Taking the volleyball stand for the 1st time
August 10, 2016 by Jose Garcia, AZPreps365
In my first month of training to become a volleyball official, I developed a silly fear of volleyball stands.
I felt unprepared to climb the stand, where the head official is positioned during a match, and didn’t want to get criticized for blowing a call. To avoid the potential for error, I sat on the sidelines observing the veteran officials and helped call matches but at floor level during my first volleyball officiating classes.
But my stand dodging days ran out recently, and not by choice. Just after one of my classroom training sessions ended at Phoenix College, one of the veteran referees told me to take the stand.
Could I plead the Fifth if something went wrong?
This summer I’m learning to become an Arizona Interscholastic Association official to better understand an important role in high school sports and, hopefully, relay some insight about a tough but rewarding job.
Fortunately, a training official stood below me to help guide me when I was on the stand for the first time. But it didn’t matter.
As I surveyed the entire floor, I focused on not messing up instead of my responsibilities.
I had a whistle, but I couldn’t even hear it when my dry mouth blew it.
And as soon as the match began between two off-season high school teams, I also forgot the sequence of calls I was supposed to make after a play ended.
After the poor start and during a brief break in play, I remembered what my classroom instructor told the rookies.
How do you expect teams to understand us if we don’t understand the (hand signal) language, Jim Feickert kept reminding us.
Volleyball officials communicate with each other via non-verbal signals after a play ends.
Once the nerves went away, I got into a rhythm making calls.
Blow the whistle.
Extend an arm to the side that won the point.
Then signal how it won the point.
Repeat.
Details matter in officiating. Volleyball referees fold their arms at a 90 degree angle or tuck their thumbs in constantly as they make a call.

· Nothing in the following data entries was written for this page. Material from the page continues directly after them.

Lemma handleMessage_effect s pc ty pl o s' : run_message s pc ty pl = Ok (o, s') -> message_effect s pc s'.
Proof.
  unfold Server.handleMessage. intros (c & Hc & E)%bind_ok_inv.
  destruct (heap (srv_pool s) !! pc) as [c0|] eqn:Hpc; [|done]. injection Hc as ->.
  destruct (ty =? MsgQuery).
  { unfold Server.handleQuery in E. apply bind_ok_inv in E as ([r db] & _ & E).
    destruct r as [e|[|l|]]; [by injection E as <- <-; constructor|by injection E as <- <-; constructor|
      |by injection E as <- <-; constructor].
    apply bind_ok_inv in E as ([cols rows] & _ & [= <- <-]). constructor. }
  destruct (ty =? MsgBegin).
  { destruct (ConnBegin _ c 0) as [[e c'] m'] eqn:Eb. injection E as <- <-. eapply effect_conn; [done|]. by eapply call_Begin. }
  destruct (ty =? MsgCommit).
  { apply bind_ok_inv in E as ([[e c'] m'] & Ec & E). injection E as <- <-. eapply effect_conn; [done|]. by eapply call_Commit. }
  destruct (ty =? MsgAbort).
  { destruct (ConnAbort _ c) as [c' m'] eqn:Ea. injection E as <- <-. eapply effect_conn; [done|]. by eapply call_Abort. }
  injection E as <- <-. constructor.
Qed.

Lemma session_step_effect s pc data o s' : run_step s pc data = Ok (o, s') -> message_effect s pc s'.
Proof.
  unfold Server.session_step. intros (m & _ & E)%bind_ok_inv. destruct m as [[ty pl]|].
  - by eapply handleMessage_effect.
  - injection E as <- <-. constructor.
Qed.

Lemma effect_inv s pc s' held : message_effect s pc s' -> pool_inv (srv_pool s) held -> pool_inv (srv_pool s') held.
Proof.
  intros [|db|c c' m' Hc Hcall] HI; [done|by split; apply HI|]. cbn [srv_pool with_conn set_pool].
  eapply inv_update; [done..|]. by eapply conn_call_inUse.
Qed.

Lemma session_inv reads : forall s pc out s' held, run_session s pc reads = Ok (out, s') ->
  pool_inv (srv_pool s) held -> pool_inv (srv_pool s') held.
Proof.
  induction reads as [|[data|] reads IH]; intros s pc out s' held; cbn [Server.session]; try by intros [= <- <-].
  intros ([o s1] & Eh & E)%bind_ok_inv HI. apply bind_ok_inv in E as ([out1 s2] & E1 & [= <- <-]).
  eapply IH; [done|]. by eapply effect_inv; [eapply session_step_effect|].
Qed.

Lemma serve_conn_inv s reads now t1 t2 t3 out s' held : pool_inv (srv_pool s) held ->
  nextID (srv_pool s) < 2 ^ 64 - 1 ->
  serve_conn fmt_g err_text fuel s reads now t1 t2 t3 = Ok (out, s') -> pool_inv (srv_pool s') held.
Proof.
  intros HI Hn. unfold serve_conn. destruct (Acquire (srv_pool s) now t1 t2) as [[[e|pc]| |] p] eqn:Ea; try done.
  - intros [= <- <-]. by rewrite (inv_Acquire_error _ _ _ _ _ _ _ HI Hn Ea).
  - destruct (Acquire_takes _ _ _ _ _ _ _ HI Hn Ea) as [HI1 Hnew].
    intros ([out1 s1] & Es & E)%bind_ok_inv. apply bind_ok_inv in E as (p2 & Er & [= <- <-]).
    pose proof (session_inv _ _ _ _ _ _ Es HI1) as HI2.
    assert (pc ∈ {[pc]} ∪ held) as Hpc by set_solver. apply (pi_held _ _ HI2) in Hpc as (o & Ho2 & Hu).
    destruct (Release_held _ _ pc o t3 HI2 Ho2 Hu) as (p3 & o' & Er2 & HI3 & _). rewrite Er in Er2.
    injection Er2 as <-. cbn [srv_pool set_pool]. by replace held with (({[pc]} ∪ held) ∖ {[pc]}) by set_solver.
Qed.

(** A session gives its connection back, whatever the client sends: when it
    has ended, the connections in use are those that were in use before it, and
    the invariant of the pool holds. *)
Theorem session_releases_connection s input now t1 t2 t3 out s' held :
  pool_inv (srv_pool s) held -> nextID (srv_pool s) < 2 ^ 64 - 1 ->
  run_conn s input now t1 t2 t3 = Ok (out, s') -> pool_inv (srv_pool s') held.
Proof.
  intros HI Hn. unfold Server.handleConn. case_bool_decide; [by apply serve_conn_inv|].
  destruct (conn_read 512 input) as [[data|] rest]; [|by intros [= <- <-]].
  case_bool_decide; [|by intros [= <- <-]]. intros ([out1 s1] & E & [= <- <-])%bind_ok_inv.
  by eapply serve_conn_inv.
Qed.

The ones in rhythm tend to weave themselves seamlessly into the flow of a match. On occasion, a bad tune is struck, causing a moody crowd to chime in after a bad call.
“You can’t get everything,” Feickert told us during a class session.
For volleyball officials, that’s difficult to accept since just one bad call can cost a team a set or a match or transfer the momentum from one team to another.
But officiating matches also demands patience — from coaches, players and fans.
Officials arrive at high school matches with different levels of experience. Blowing their whistles isn’t their full-time job, either.
Most head to a court after completing their regular 9-to-5 shift. Veteran referees that want to sharpen their skills and new officials attend training classes during the summer taught by AIA officials, who volunteer their time.
The classroom sessions are taught by two of Arizona’s best, Bev Nielsen and Feickert, who are also well-respected in national volleyball officiating circles.
“They are our go-to folks,” said Jeanie Kosower, AIA assistant commissioner of officials. “Bev is the state’s rules interpreter, and Jim is one of volleyball’s leaders.”
Nielsen and Feickert are also often assigned Arizona’s big school state championship matches.
As for rookie officials, they don't cover Arizona’s ultra-competitive matches. (Phew.)
The rookies get to prove their mettle first during freshman and junior varsity matches before moving up in rank. But before calling freshman and junior varsity matches, the classroom and court lessons come first.
My training official during my first unofficial volleyball match as the head referee walked away as I stood on the stand during the match. I took it as a sign that I had completed my first baby step successfully.
Up next is my first true volleyball match.